*YOUR ASSIGNMENT:*
Examine each line of the data. Copy those that contain the string "list".
*** INPUT FOR THIS TASK Section Begins ***
(** C6: a summary record (any url, title, detail strings and concise string)
    that [run] has saved for a video id is what the QA session of that
    video id loads: the file holds the JSON text of the record and nothing
    of what it held before, non-ASCII characters stand in that text as they
    are, and [json.load] gives the record back. *)
Theorem saved_summary_is_loaded_back self vid dir (details : list pystr)
    (concise : pystr) (σ σ' : state L) (σq : state B) :
  summary_file self = dir ++ lit "/" ++ vid →
  save self (summary_dict self details concise) σ = (Ok (), σ') →
  env σq !! SUMMARY_STORE_DIR = Some dir →
  files σq = files σ' →
  dirs σq = dirs σ' →
  Main.read_summary vid σq = (Ok (Some (summary_dict self details concise)), σq) ∧
  Json.getitem (summary_dict self details concise) (lit "concise") = Ok (JString concise) ∧
  files σ' !! (dir ++ lit "/" ++ vid) = Some (dumps (summary_dict self details concise)) ∧
  (Forall (λ c, (128 ≤ c)%N) concise →
   ∃ before,
     dumps (summary_dict self details concise) =
     before ++ lit ": " ++ quote :: concise ++ quote :: lit "}").
Proof.
  intros Hpath Hsave Henv Hfiles Hdirs.
  apply save_Ok in Hsave as (Hf & Hd & Hnd).
  assert (Hcontent : files σ' !! (dir ++ lit "/" ++ vid) =
                     Some (dumps (summary_dict self details concise))).
  { rewrite Hf, <- Hpath. apply lookup_insert_eq. }
  split; [|split; [done|split; [done|]]].
  - unfold Main.read_summary.
    rewrite io_bind_eq, (store_path_eq _ dir) by done.
    rewrite io_bind_eq. unfold path_exists.
    rewrite bool_decide_eq_true_2.
    2:{ left. rewrite Hfiles. eexists. exact Hcontent. }
    rewrite io_bind_eq, (store_path_eq _ dir) by done.
    rewrite io_bind_eq. unfold read_file. rewrite Hfiles.
    replace (files σ' !! (dir ++ lit "/" ++ vid))
      with (Some (dumps (summary_dict self details concise))) by (symmetry; exact Hcontent).
    rewrite io_bind_eq. unfold lift. by rewrite loads_dumps_summary.
  - intros Hc. rewrite dumps_summary, (encode_basestring_non_ascii concise Hc).
    eexists. apply last_member_text.
Qed.

End store.

(** A record with Japanese text, saved over the older summary of the
    sample world, and the world of a later QA session on the same video. *)
Definition sample_details : list pystr := [lit "first part"; lit "second part"].

Definition sample_concise : pystr := [12371; 12435; 12395; 12385; 12399]%N.

Definition stored_world : state nat :=
  (save sample_self (summary_dict sample_self sample_details sample_concise)
     sample_world).2.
*** INPUT FOR THIS TASK Section Ends ***
*ANSWER AREA:*
Theorem saved_summary_is_loaded_back self vid dir (details : list pystr)
Definition sample_details : list pystr := [lit "first part"; lit "second part"].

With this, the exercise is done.